£30,000 owed by overseas patients

The new Scarborough Hospital reception
The new Scarborough Hospital reception

SCARBOROUGH’S NHS Trust is owed more than £30,000 in hospital bills, racked up by overseas patients not entitled to free treatment.

The figures, obtained via a Freedom of Information request to Scarborough and North East Yorkshire Healthcare NHS Trust, show that since February 2009, £33,229.41 has either been written off or is currently being chased by the Trust.

The numbers include £10,297 that the trust is still chasing from a Syrian patient who underwent treatment in May 2010.
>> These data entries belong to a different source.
(** The leaves of the result of a reconciliation. *)
Lemma applyProps_leaves root isSelectable isSearchable isMultiPick
    searchTerm selectedList propsExpandedList isAdditionalFilterApplied
    isLeafVisible stateExpandedList w :
  mirrors root -> refsBelow (nextRef w) root ->
  let out :=
    statefulTree
      (fst (applyPropsToStatefulTree root isSelectable isSearchable
              isMultiPick searchTerm selectedList propsExpandedList
              isAdditionalFilterApplied isLeafVisible stateExpandedList
              w)) in
  map nodeId (leafNodes out) = map getNodeId (getLeaves (raw (label root))) /\
  forall l, In l (leafNodes out) ->
    selectedNode l
    = Js.truthy isSelectable
      && Js.has (effectiveSelection isMultiPick selectedList) (nodeId l) /\
    visibleNode l = isLeafVisible (nodeId l) /\
    Js.has (map getNodeId (getLeaves (raw (label root)))) (nodeId l) = true.
Proof.
  intros Hm Hrefs out.
  destruct (@applyProps_facts root isSelectable isSearchable isMultiPick
              searchTerm selectedList propsExpandedList
              isAdditionalFilterApplied isLeafVisible stateExpandedList w
              (mirrors_wellFormed Hm) Hrefs)
    as (Hok & _ & Hsk & _ & _ & _ & _ & _ & Hm').
  fold out in Hok, Hsk, Hm'. specialize (Hm' Hm).
  assert (Hids : map nodeId (leafNodes out)
                 = map getNodeId (getLeaves (raw (label root)))).
  { rewrite (leafNodes_ids Hm'). now rewrite (skeleton_root _ _ Hsk). }
  split; [exact Hids|].
  intros l Hl. pose proof Hl as Hl'. apply filter_In in Hl' as [Hsub Hleaf].
  destruct (@settled_leaf _ _ _ _ _ _ _ _ _ _ _ Hok Hsub Hleaf)
    as [Hsel Hvis].
  unfold selectedNode, visibleNode. rewrite Hsel, Hvis.
  unfold leafSelected. rewrite truthy_and, has_set_of.
  repeat split. rewrite <- Hids. apply has_In, in_map, Hl.
Qed.

(** X12.  The links on the visible leaves, followed by a reconciliation
    with the same visibility function (selection enabled, multi-pick on):
    after "add these" a leaf is selected when it was in the selected list
    or is visible, and the list handed to the caller has no repetition;
    after "select only these" exactly the visible leaves are selected;
    after "clear these" a leaf is selected when it was in the selected list
    and is not visible. *)
Theorem X12_links_on_the_visible_leaves :
  forall (root : StatefulNode)
         (isSelectable : Js.obool) (isSearchable : bool)
         (isMultiPick : Js.obool) (searchTerm : string)
         (selectedList : list string)
         (propsExpandedList : option (list string))
         (isAdditionalFilterApplied : Js.obool)
         (stateExpandedList : option (list string)) (w : World)
         (current : TreeState),
    mirrors root -> refsBelow (nextRef w) root ->
    Js.truthy isSelectable = true -> Js.truthy isMultiPick = true ->
    let tree := raw (label root) in
    let visible := isLeafVisible current in
    let after ids :=
      statefulTree
        (fst (applyPropsToStatefulTree root isSelectable isSearchable
                isMultiPick searchTerm ids propsExpandedList
                isAdditionalFilterApplied visible stateExpandedList w)) in
    (exists ids,
       addVisible tree selectedList current = Some ids /\ NoDup ids /\
       Forall (fun l => selectedNode l
                        = Js.has selectedList (nodeId l) || visible (nodeId l))
              (leafNodes (after ids))) /\
    (exists ids,
       selectOnlyVisible tree current = Some ids /\
       Forall (fun l => selectedNode l = visible (nodeId l))
              (leafNodes (after ids))) /\
    (exists ids,
       removeVisible selectedList current = Some ids /\
       Forall (fun l => selectedNode l
                        = Js.has selectedList (nodeId l)
                          && negb (visible (nodeId l)))
              (leafNodes (after ids))).
Proof.
  intros root isSelectable isSearchable isMultiPick searchTerm selectedList
    propsExpandedList isAdditionalFilterApplied stateExpandedList w current
    Hm Hrefs Hsel Hmulti tree visible after.
  assert (Hleaf : forall ids l, In l (leafNodes (after ids)) ->
            selectedNode l = Js.has ids (nodeId l) /\
            Js.has (map getNodeId (getLeaves tree)) (nodeId l) = true).
  { intros ids l Hl.
    destruct (@applyProps_leaves root isSelectable isSearchable isMultiPick
                searchTerm ids propsExpandedList isAdditionalFilterApplied
                visible stateExpandedList w Hm Hrefs) as [_ H].
    destruct (H l Hl) as (Hs & _ & Hin).
    rewrite Hsel, (@effective_multi isMultiPick ids Hmulti) in Hs.
    split; assumption. }
  split; [|split]; eexists; (split; [reflexivity|]).
  - split; [apply NoDup_keepFirst|].
    apply Forall_forall. intros l Hl. destruct (Hleaf _ l Hl) as [Hs Hin].
    rewrite Hs. unfold Seq.toArray, Seq.uniq, Seq.concat, Seq.from.
    rewrite has_keepFirst, has_app, has_filter. fold tree visible.
    now rewrite Hin.
  - apply Forall_forall. intros l Hl. destruct (Hleaf _ l Hl) as [Hs Hin].
    rewrite Hs, has_filter. fold tree visible. now rewrite Hin.
  - apply Forall_forall. intros l Hl. destruct (Hleaf _ l Hl) as [Hs Hin].
    rewrite Hs. apply has_filter.
Qed.
(** ** Ranges of bit patterns *)

Lemma in_range_land_ones (x n : Z) :
  0 <= n -> (0 <= x < 2 ^ n <-> Z.land x (Z.ones n) = x).
Proof.
  intros Hn. rewrite land_low_ones by assumption. split.
  - intros Hx. now apply Z.mod_small.
  - intros <-. apply Z.mod_pos_bound. now apply Z.pow_pos_nonneg.
Qed.

Lemma lor_range (x y n : Z) :
  0 <= n -> 0 <= x < 2 ^ n -> 0 <= y < 2 ^ n -> 0 <= Z.lor x y < 2 ^ n.
Proof.
  intros Hn Hx Hy.
  apply in_range_land_ones in Hx; [| assumption].
  apply in_range_land_ones in Hy; [| assumption].
  apply in_range_land_ones; [assumption |].
  rewrite Z.land_lor_distr_l. now rewrite Hx, Hy.
Qed.

Lemma land_range (x y n : Z) :
  0 <= n -> 0 <= x < 2 ^ n -> 0 <= Z.land x y < 2 ^ n.
Proof.
  intros Hn Hx.
  apply in_range_land_ones in Hx; [| assumption].
  apply in_range_land_ones; [assumption |].
  rewrite <- Z.land_assoc, (Z.land_comm y), Z.land_assoc. now rewrite Hx.
Qed.

Lemma setbit_range (page pattern n : Z) (set : bool) :
  0 <= n -> 0 <= page < 2 ^ n -> 0 <= pattern < 2 ^ n ->
  0 <= setbit page pattern set < 2 ^ n.
Proof.
  intros Hn Hp Hm. unfold setbit. destruct set.
  - now apply lor_range.
  - now apply land_range.
Qed.

(** [setbit] gives the bits of the pattern the value [set] and keeps the
    others. *)
Lemma testbit_setbit (page pattern j : Z) (set : bool) :
  0 <= j ->
  Z.testbit (setbit page pattern set) j =
    if Z.testbit pattern j then set else Z.testbit page j.
Proof.
  intros Hj. unfold setbit. destruct set.
  - rewrite Z.lor_spec. destruct (Z.testbit pattern j).
    + apply orb_true_r.
    + apply orb_false_r.
  - rewrite Z.land_spec, Z.lnot_spec by assumption.
    destruct (Z.testbit pattern j); cbn [negb].
    + apply andb_false_r.
    + apply andb_true_r.
Qed.
(** C7. With [n] profiles in the registry and [index] the position the
    listbox reports: if [index] is not below [n], the subscript raises
    [IndexError], the handler swallows it and the state, selection included,
    is what it was; if [index] is below [n], the selection becomes the
    [index]-th element of [esims].  In particular, after creating "Orange"
    and then "SFR" in an empty registry, selecting position 1 makes the
    selected profile's operator "SFR" (position 0: "Orange"), and selecting
    position 5 fails and changes nothing. *)
Theorem C7_select :
  (forall (app : eSIMManagerApp.t) (index : N) (rest : list N),
      length (eSIMManagerApp.esims app) <= N.to_nat index ->
      eSIMManagerApp.try_select (index :: rest) app = Py.IndexError
      /\ eSIMManagerApp.on_esim_select (index :: rest) app = app)
  /\ (forall (app : eSIMManagerApp.t) (index : N) (rest : list N),
        N.to_nat index < length (eSIMManagerApp.esims app) ->
        exists r : eSIMManagerApp.ref,
          eSIMManagerApp.esims app !! N.to_nat index = Some r
          /\ eSIMManagerApp.on_esim_select (index :: rest) app
             = eSIMManagerApp.set_selected_esim (Some r) app)
  /\ (forall w : World,
        let r1 := eSIMManagerApp.create_new_esim (Some "Orange") empty_app w in
        let r2 := eSIMManagerApp.create_new_esim (Some "SFR") r1.1 r1.2 in
        length (eSIMManagerApp.esims r2.1) = 2
        /\ eSIM.operator <$> selected_profile (eSIMManagerApp.on_esim_select [1%N] r2.1)
           = Some "SFR"
        /\ eSIM.operator <$> selected_profile (eSIMManagerApp.on_esim_select [0%N] r2.1)
           = Some "Orange"
        /\ eSIMManagerApp.try_select [5%N] r2.1 = Py.IndexError
        /\ eSIMManagerApp.on_esim_select [5%N] r2.1 = r2.1).
Proof.
  split; [ | split ].
  - intros app index rest Hge.
    assert (Hbody : eSIMManagerApp.try_select (index :: rest) app = Py.IndexError).
    { unfold eSIMManagerApp.try_select.
      rewrite getitem_head, (getitem_out_of_range _ _ Hge). reflexivity. }
    split; [ exact Hbody | ].
    unfold eSIMManagerApp.on_esim_select. rewrite Hbody. reflexivity.
  - intros app index rest Hlt.
    destruct (getitem_in_range _ _ Hlt) as (r & Hr & Hget).
    exists r. split; [ exact Hr | ].
    unfold eSIMManagerApp.on_esim_select, eSIMManagerApp.try_select.
    rewrite getitem_head, Hget. reflexivity.
  - intros w r1 r2. subst r2 r1.
    destruct (create_new_esim_spec "Orange" empty_app w eq_refl)
      as (e1 & w1 & -> & Hop1 & _).
    cbn [fst snd].
    destruct (create_new_esim_spec "SFR"
                (eSIMManagerApp.mk
                   (eSIMManagerApp.store empty_app ++ [e1])
                   (eSIMManagerApp.esims empty_app
                      ++ [length (eSIMManagerApp.store empty_app)])
                   (Some (length (eSIMManagerApp.store empty_app)))) w1 eq_refl)
      as (e2 & w2 & -> & Hop2 & _).
    cbn [fst eSIMManagerApp.store eSIMManagerApp.esims empty_app app length].
    split; [ reflexivity | ].
    split; [ change (Some (eSIM.operator e2) = Some "SFR"); rewrite Hop2; reflexivity | ].
    split; [ change (Some (eSIM.operator e1) = Some "Orange"); rewrite Hop1; reflexivity | ].
    split; reflexivity.
Qed.

Lemma C7_select_witness :
  eSIMManagerApp.on_esim_select [5%N] sample_app = sample_app
  /\ eSIMManagerApp.selected_esim (eSIMManagerApp.on_esim_select [1%N] sample_app)
     = Some 1.
Proof.
  destruct C7_select as (Hout & Hin & _).
  split.
  - apply (Hout sample_app 5%N []). vm_compute. lia.
  - destruct (Hin sample_app 1%N []) as (r & Hr & ->); [ vm_compute; lia | ].
    cbn in Hr. injection Hr as <-. reflexivity.
Defined.

(** ** The usage counter along runs *)

Lemma activate_usage (e : eSIM.t) (w : World) :
  eSIM.data_usage (eSIM.activate e w).1.2 = eSIM.data_usage e.
Proof.
  unfold eSIM.activate. destruct (negb _); [ | reflexivity ].
  unfold mbind, M_bind. rewrite log_event_eq. reflexivity.
Qed.

Lemma deactivate_usage (e : eSIM.t) (w : World) :
  eSIM.data_usage (eSIM.deactivate e w).1.2 = eSIM.data_usage e.
Proof.
  unfold eSIM.deactivate. destruct (negb _); [ | reflexivity ].
  unfold mbind, M_bind. rewrite log_event_eq. reflexivity.
Qed.

Lemma disable_usage (e : eSIM.t) (w : World) :
  eSIM.data_usage (eSIM.disable e w).1.2 = eSIM.data_usage e.
Proof.
  unfold eSIM.disable. destruct (negb _); [ | reflexivity ].
  unfold mbind, M_bind. rewrite log_event_eq. reflexivity.
Qed.

Lemma drop_flag_eq (f : eSIM.t -> M (bool * eSIM.t)) (e : eSIM.t) (w : World) :
  ((out ← f e; mret out.2) w).1 = (f e w).1.2.
Proof. unfold mbind, M_bind, mret, M_ret. destruct (f e w) as [[b e'] w']. reflexivity. Qed.

(** What each method does to the counter. *)
Lemma invoke_usage (m : method) (e : eSIM.t) (w : World) :
  eSIM.data_usage (invoke m e w).1
  = match m with
    | AddDataUsage amount => (eSIM.data_usage e + amount)%Z
    | ResetDataUsage => 0%Z
    | _ => eSIM.data_usage e
    end.
Proof.
  destruct m; cbn [invoke].
  - rewrite drop_flag_eq. apply activate_usage.
  - rewrite drop_flag_eq. apply deactivate_usage.
  - rewrite drop_flag_eq. apply disable_usage.
  - apply add_data_usage_always.
  - apply reset_data_usage_always.
  - rewrite change_operator_eq. reflexivity.
  - rewrite log_event_eq. reflexivity.
Qed.

Lemma invoke_nonneg (m : method) (e : eSIM.t) (w : World) :
  method_benign m -> (0 <= eSIM.data_usage e)%Z ->
  (0 <= eSIM.data_usage (invoke m e w).1)%Z.
Proof. intros Hm He. rewrite invoke_usage. destruct m; cbn in Hm; lia. Qed.

Lemma invoke_monotone (m : method) (e : eSIM.t) (w : World) :
  method_benign m -> method_is_reset m = false ->
  (eSIM.data_usage e <= eSIM.data_usage (invoke m e w).1)%Z.
Proof.
  intros Hm Hr. rewrite invoke_usage.
  destruct m; cbn in Hm, Hr; first [ lia | discriminate ].
Qed.

Lemma usage_le_refl (s : list eSIM.t) : usage_le s s.
Proof. intros r e Hr. exists e. split; [ exact Hr | lia ]. Qed.

Lemma usage_le_append (s : list eSIM.t) (x : eSIM.t) : usage_le s (s ++ [x]).
Proof.
  intros r e Hr. exists e. split; [ | lia ].
  rewrite lookup_app_l; [ exact Hr | ]. eapply lookup_lt_Some. exact Hr.
Qed.

Lemma usage_le_insert (s : list eSIM.t) (r : nat) (e x : eSIM.t) :
  s !! r = Some e -> (eSIM.data_usage e <= eSIM.data_usage x)%Z ->
  usage_le s (<[r := x]> s).
Proof.
  intros Hr Hle r' e' Hr'. destruct (Nat.eq_dec r r') as [<- | Hne].
  - exists x. split.
    + apply list_lookup_insert_eq. eapply lookup_lt_Some. exact Hr.
    + pose proof (eq_trans (eq_sym Hr) Hr') as Heq. injection Heq as <-. exact Hle.
  - exists e'. split; [ | lia ]. rewrite list_lookup_insert_ne by exact Hne. exact Hr'.
Qed.

Lemma on_esim_select_store (curselection : list N) (app : eSIMManagerApp.t) :
  eSIMManagerApp.store (eSIMManagerApp.on_esim_select curselection app)
  = eSIMManagerApp.store app.
Proof.
  unfold eSIMManagerApp.on_esim_select, eSIMManagerApp.try_select.
  destruct (Py.getitem curselection 0) as [index |]; [ | reflexivity ].
  destruct (Py.getitem (eSIMManagerApp.esims app) (Z.of_N index)); reflexivity.
Qed.

Lemma call_bool_change (c : command) (m : method) (f : eSIM.t -> M (bool * eSIM.t))
    (r : nat) (app : eSIMManagerApp.t) (w : World) :
  (forall e w0, (f e w0).1.2 = (invoke m e w0).1) ->
  method_benign m -> method_is_reset m = false ->
  store_change c (eSIMManagerApp.store app)
    (eSIMManagerApp.store
       (('(_, self) ← eSIMManagerApp.call_bool r f app; mret self) w).1).
Proof.
  intros Hf Hb Hr.
  destruct (eSIMManagerApp.store app !! r) as [e |] eqn:Hlook.
  - unfold mbind, M_bind. rewrite (call_bool_eq r f app e w Hlook). cbn.
    apply (Invoked c _ _ r e m w Hlook); [ rewrite Hf; reflexivity | auto | auto ].
  - unfold mbind, M_bind. rewrite (call_bool_dangling r f app w Hlook).
    apply Untouched. reflexivity.
Qed.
The highest amount written off was for £5,701, owed to them from a Thai patient who underwent treatment in August and September of 2009.

A spokesperson for the trust said: “As an NHS trust we have a duty of care to provide healthcare to anyone whose life or long-term health is at immediate risk.

“We do have systems in place to try to ensure we identify and receive payment from overseas visitors prior to medical treatment, however in an emergency situation this is not always possible and emergency care is provided regardless of ability to pay.”

Of the 23 occasions in which the trust has billed a foreign patient since 2009, it has only recovered the money nine times, with eight of those coming from American patients.

In total, the trust had recovered £9,844.26, which is less than a quarter of the £43,073.95 it has billed patients for since 2009.

However, in 2011, the amount of money billed was the lowest of the three years.

The spokesperson said they were taking measures to try to not only recover the money, but prevent future non-payments.

They added: “When money is owed, we take every reasonable measure to recover debts from overseas patients.

“We work closely with counter fraud services, embassies and UK border agencies to ensure that payment is received before individuals leave the country and use debt collection agencies to trace overseas debtors and collect any outstanding debts.

“Where the patient has already left the country, we share information with the border agency to ensure that they are identified upon next attempting to enter the country.”

The news comes as the trust is expected to miss its original savings target.

Figures show Scarborough and North East Healthcare NHS Trust to be awry of its aimed financial position for this year, along with trusts from Hull and East Yorkshire, Barnsley, Bradford and Sheffield Children’s Hospital.

Bosses at the York trust, which will take over the Scarborough trust in July, predict the combined savings target of £18 million in the coming year will be a “significant challenge.”

The Scarborough trust will continue to receive a subsidy worth £8 million a year to cover the extra costs of its services.

David Stout, deputy chief executive of the NHS Confederation, said: “These figures show just how tough NHS trusts are finding it to make savings and changes to local services without impacting on patient care.

“The rising costs of technology and the increased pressure on services as a result of our increasingly ageing population means we are going to have go faster and harder with our savings plans in the coming years if we are to cope with future demands.

“In many ways, the really difficult decisions are yet to come.

“NHS trusts need to be open with the public about the impact their planned savings programmes will have on services.

“In some cases it may mean closing some local services or merging others to concentrate healthcare expertise.

This won’t be easy, but it will be necessary if we are to continue to provide a high standard of care with less money in the future.”